Hey guys, I have a craftsman 917.287011, and I have an issue. Motor starts and runs great, it's mowed perfectly until last week. In the middle of mowing last week I stopped to move some lawn furniture and when I re-engaged the blades I noticed it sounded different. As I kept cutting I noticed that as I got to some thicker areas of the lawn the blades would slow down to a speed that wouldn't cut. The motor doesn't bog down at all just the blades. I checked to make sure nothing was wrapped up around the blades, and found nothing. I cleaned all the grass clippings off the top of the deck and made sure the pulleys were moving when the engaging lever is used. They are and there is tension on the engaging lever. It seems to me like the belt is slipping, but I don't see any way to adjust the tension. Is it possible to do adjust? Any other Ideas? I can cut with the deck on the highest setting but with the weather lately I'll be cutting every 3 days!!! 

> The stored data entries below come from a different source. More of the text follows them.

(** X13: Whatever else the input holds, the record that [addProduct] stores
    for an input with a usable id and a price that converts has exactly
    the nine fields of a product; its [stock] is a finite number, its
    [price] the number the input's price converts to, its [category] is
    truthy (never empty), and its [createdAt] and [updatedAt] are the two
    readings of the clock that follow the id: fields of these two names in
    the input, and all fields of other names, are ignored. *)
Theorem addProduct_record_shape (p : obj) (w : world) (d : database)
    (k : key) (n : num) :
  idb w = Open d →
  to_key (product_id p w) = Some k →
  price_of p = Some n →
  let t := now_calls (after_product_id p w) in
  ∃ r w',
    addProduct p w = (Resolved r, w')
    ∧ dom r = {[ "id"; "name"; "category"; "price"; "stock";
                 "imageMediaId"; "description"; "createdAt"; "updatedAt" ]}
    ∧ Number_isFinite (get_prop "stock" r) = true
    ∧ get_prop "price" r = VNum n
    ∧ truthy (get_prop "category" r) = true
    ∧ get_prop "createdAt" r = VNum (num_of_Z (clock t))
    ∧ get_prop "updatedAt" r = VNum (num_of_Z (clock (S t))).
Proof.
  intros Hw Hk Hn.
  pose proof (addProduct_run clock randomUUID StringToNumber p w d Hw) as Hrun.
  cbv zeta in Hrun. rewrite Hn, Hk in Hrun. cbv zeta.
  eexists _, _. split; [exact Hrun|]. split_and!.
  - unfold Db.product_record. rewrite !dom_insert_L, dom_singleton_L.
    set_solver.
  - change (Number_isFinite (stock_of p) = true). unfold stock_of.
    by destruct (Number_isFinite (get_prop "stock" p)) eqn:E.
  - reflexivity.
  - change (truthy (or_else (get_prop "category" p) (VStr "Stationery"))
            = true).
    unfold or_else. by destruct (truthy (get_prop "category" p)) eqn:E.
  - reflexivity.
  - reflexivity.
Qed.

(** X14: On a clock that never goes back, a product that is added (with a
    usable id and a price that converts) and then updated, with neither
    [id] nor [createdAt] in the update, keeps its [createdAt] and has an
    [updatedAt] that is not before it, after the add and after the
    update. *)
Theorem addProduct_then_updateProduct_timestamps (p updates : obj) (k : key)
    (m : num) (w : world) (d : database) :
  (∀ n, (clock n ≤ clock (S n))%Z) →
  idb w = Open d →
  to_key (product_id p w) = Some k →
  price_of p = Some m →
  updates !! "id" = None → updates !! "createdAt" = None →
  ∃ r next w2,
    result_of (addProduct p w) = Resolved r
    ∧ updateProduct (of_key k) updates (world_of (addProduct p w))
      = (Resolved next, w2)
    ∧ get_prop "createdAt" next = get_prop "createdAt" r
    ∧ updated_not_before_created r
    ∧ updated_not_before_created next.
Proof.
  intros Hmono Hw Hk Hm Hid Hcr.
  pose proof (addProduct_run clock randomUUID StringToNumber p w d Hw) as Hrun.
  cbv zeta in Hrun. rewrite Hm, Hk in Hrun. rewrite Hrun.
  unfold result_of, world_of. cbn [fst snd].
  set (n := now_calls (after_product_id p w)) in *.
  set (r := product_record (product_id p w) p (VNum m) (stock_of p)
              (clock n) (clock (S n))) in *.
  match goal with
  | |- context [updateProduct _ _ (set_idb (Open ?d1) ?w1)] =>
      set (d' := d1); set (w' := set_idb (Open d1) w1)
  end.
  assert (Hw' : idb w' = Open d') by done.
  assert (Hkr : key_of products_keyPath r = Some k).
  { change (to_key (product_id p w) = Some k). exact Hk. }
  assert (Hr : get_row products_keyPath k (products d') = Some r)
    by (simpl; by apply get_row_put_eq).
  destruct (updateProduct_stores k k updates w' d' r Hw' Hr
              (key_of_update_without_id k updates r Hkr Hid)) as [_ Hup].
  cbv zeta in Hup. change (now_calls w') with (S (S n)) in Hup.
  set (next := <["updatedAt" := VNum (num_of_Z (clock (S (S n))))]>
                 (updates ∪ r)) in *.
  assert (Hcreated : get_prop "createdAt" next = get_prop "createdAt" r).
  { unfold get_prop, next. rewrite merged_lookup by done. by rewrite Hcr. }
  eexists r, next, _.
  split; [done|]. split; [exact Hup|]. split; [exact Hcreated|].
  assert (Hcr_r : get_prop "createdAt" r = VNum (num_of_Z (clock n)))
    by reflexivity.
  assert (Hup_r : get_prop "updatedAt" r = VNum (num_of_Z (clock (S n))))
    by reflexivity.
  split.
  - unfold updated_not_before_created, created, updated.
    rewrite Hcr_r, Hup_r. unfold num_of_Z. by apply timestamp_le.
  - unfold updated_not_before_created, created, updated.
    rewrite Hcreated, Hcr_r.
    assert (Hu : get_prop "updatedAt" next
                 = VNum (num_of_Z (clock (S (S n)))))
      by (unfold get_prop, next; by rewrite lookup_insert_eq).
    rewrite Hu. unfold num_of_Z. apply timestamp_le.
    etrans; apply Hmono.
Qed.


(** *** Media and the logo *)

Lemma saveMedia_stores (f : file) (w : world) (d : database) :
  idb w = Open d →
  let id := generated_id "m_" w in
  let rec := media_record id f (clock (now_calls (after_new_id w))) in
  saveMedia f w
  = (Resolved id,
     set_idb (Open (set_rows Media
                      (put_row media_keyPath (KStr id) rec (media d)) d))
       (tick (after_new_id w))).
Proof.
  intros Hw. cbv zeta. unfold Db.saveMedia.
  rewrite bind_run, (new_id_run clock randomUUID). cbv beta iota.
  rewrite bind_run, (Date_now_run clock). cbv beta iota zeta.
  set (w1 := tick (after_new_id w)).
  assert (Hw1 : idb w1 = Open d) by (simpl; by rewrite idb_after_new_id).
  rewrite bind_run, (tx_run _ _ _ d Hw1). cbv beta iota.
  rewrite bind_run.
  by rewrite (store_put_run Media _ (KStr (generated_id "m_" w)) _ d Hw1).
Qed.

Lemma getMediaUrl_run (k : key) (w : world) (d : database) :
  idb w = Open d →
  getMediaUrl (of_key k) w
  = match get_row media_keyPath k (media d) with
    | Some r => URL_createObjectURL (get_prop "blob" r) w
    | None => (Resolved VNull, w)
    end.
Proof.
  intros Hw. unfold getMediaUrl.
  rewrite bind_run, (tx_run _ _ _ d Hw). cbv beta iota.
  rewrite bind_run, (store_get_run _ _ _ _ d Hw). cbv beta iota.
  change (get_row (keyPath Media) k (rows_of Media d))
    with (get_row media_keyPath k (media d)).
  by destruct (get_row media_keyPath k (media d)).
Qed.

Lemma getLogoUrl_run (w : world) (d : database) :
  idb w = Open d →
  getLogoUrl w
  = match get_row settings_keyPath (KStr "logoMediaId") (settings d) with
    | Some r => getMediaUrl (get_prop "value" r) w
    | None => (Resolved VNull, w)
    end.
Proof.
  intros Hw. unfold getLogoUrl.
  rewrite bind_run, (tx_run _ _ _ d Hw). cbv beta iota.
  change (VStr "logoMediaId") with (of_key (KStr "logoMediaId")).
  rewrite bind_run, (store_get_run _ _ _ _ d Hw). cbv beta iota.
  change (get_row (keyPath Settings) (KStr "logoMediaId")
            (rows_of Settings d))
    with (get_row settings_keyPath (KStr "logoMediaId") (settings d)).
  by destruct (get_row settings_keyPath _ (settings d)).
Qed.

Lemma setLogo_stores (f : file) (w : world) (d : database) :
  idb w = Open d →
  let id := generated_id "m_" w in
  let rec := media_record id f (clock (now_calls (after_new_id w))) in
  let d1 := set_rows Media
              (put_row media_keyPath (KStr id) rec (media d)) d in
  setLogo f w
  = (Resolved id,
     set_idb (Open (set_rows Settings
                      (put_row settings_keyPath (KStr "logoMediaId")
                         (logo_row id) (settings d)) d1))
       (tick (after_new_id w))).
Proof.
  intros Hw. cbv zeta. unfold Db.setLogo.
  rewrite bind_run, (saveMedia_stores f w d Hw). cbv beta iota zeta.
  match goal with
  | |- context [tx Settings ReadWrite ≫= _] => idtac
  end.
  set (id := generated_id "m_" w).
  set (d1 := set_rows Media _ d).
  set (w1 := set_idb (Open d1) _).
  assert (Hw1 : idb w1 = Open d1) by done.
  rewrite bind_run, (tx_run _ _ _ d1 Hw1). cbv beta iota.
  rewrite bind_run.
  by rewrite (store_put_run Settings _ (KStr "logoMediaId") _ d1 Hw1).
Qed.

(** X15: [saveMedia] stores the file with its name, type and size under a new
    string id and leaves the media under every other id as they were;
    [getMediaUrl] of that id then resolves with a URL registered for the
    very file.  [getMediaUrl] of an id that is not stored resolves with
    [null] and changes nothing. *)
Theorem saveMedia_then_getMediaUrl (f : file) (w : world) (d : database) :
  idb w = Open d →
  (∃ id w1 d1 rec url,
      saveMedia f w = (Resolved id, w1)
      ∧ idb w1 = Open d1
      ∧ get_row media_keyPath (KStr id) (media d1) = Some rec
      ∧ get_prop "name" rec = VStr (file_name f)
      ∧ get_prop "type" rec = VStr (file_type f)
      ∧ get_prop "size" rec = VNum (num_of_Z (Z.of_N (file_size f)))
      ∧ get_prop "blob" rec = VFile f
      ∧ (∀ k, k ≠ KStr id →
              get_row media_keyPath k (media d1)
              = get_row media_keyPath k (media d))
      ∧ getMediaUrl (VStr id) w1
        = (Resolved (VStr url),
           set_objectURLs (<[url := f]> (objectURLs w1)) w1))
  ∧ (∀ k, get_row media_keyPath k (media d) = None →
          getMediaUrl (of_key k) w = (Resolved VNull, w)).
Proof.
  intros Hw. split.
  - pose proof (saveMedia_stores f w d Hw) as Hsave. cbv zeta in Hsave.
    set (id := generated_id "m_" w) in *.
    set (rec := media_record id f _) in *.
    assert (Hk : key_of media_keyPath rec = Some (KStr id)) by reflexivity.
    eexists id, _, _, rec, _. split; [exact Hsave|].
    split; [reflexivity|].
    assert (Hget : get_row media_keyPath (KStr id)
                     (put_row media_keyPath (KStr id) rec (media d))
                   = Some rec) by by apply get_row_put_eq.
    split_and!; try reflexivity.
    + exact Hget.
    + intros k Hne. simpl. by apply get_row_put_ne.
    + change (VStr id) with (of_key (KStr id)).
      erewrite getMediaUrl_run by reflexivity.
      simpl media. rewrite Hget. reflexivity.
  - intros k Hnone. rewrite (getMediaUrl_run k w d Hw). by rewrite Hnone.
Qed.

(** X16: A logo whose media record is missing: where the "logoMediaId" setting
    names an id that the media store does not hold, [getLogoUrl] resolves
    with [null] and changes nothing. *)
Theorem getLogoUrl_of_missing_media (k : key) (row : obj) (w : world)
    (d : database) :
  idb w = Open d →
  get_row settings_keyPath (KStr "logoMediaId") (settings d) = Some row →
  get_prop "value" row = of_key k →
  get_row media_keyPath k (media d) = None →
  getLogoUrl w = (Resolved VNull, w).
Proof.
  intros Hw Hrow Hv Hnone.
  rewrite (getLogoUrl_run w d Hw), Hrow, Hv.
  by rewrite (getMediaUrl_run k w d Hw), Hnone.
Qed.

Sent from my iPhone using Tractor Forum


----------



## michhoodbilly (Apr 22, 2014)

Shoot forgot to attach this. Thanks for any advise!!


Sent from my iPhone using Tractor Forum


----------



## stickerpicker (Sep 16, 2003)

Lubricate the idler pivot point part 188.


----------



## jhngardner367 (Apr 5, 2011)

I've done a few of these.Most were due to worn belts,but you might check the Idler tension spring,and the engagement cable,as well.
I even had one that slightly bent bracket #4,and caused slippage.


----------



## michhoodbilly (Apr 22, 2014)

Well guys turns out it was a couple things, but I got her mowing. 
1. My own stupidity!! I had a flat tire and in the grass looking at it I couldn't tell
2. I shot some pb blaster down into the cable, and really lubed up all the moving parts on the deck.
3. (This could also go under number 1) last month I grabbed a new belt from TSC and I was in a hurry and only had the craftsman part number on me so I read it to the clerk and she handed me a 1/2 by 91in belt... Well craftsman sucks and the belt for this mower is actually 90.2in... In short the belt was .8inches to darn long!

Thanks for the answers guys!!! 


Sent from my iPhone using Tractor Forum


----------



## jhngardner367 (Apr 5, 2011)

Glad you got it fixed.


----------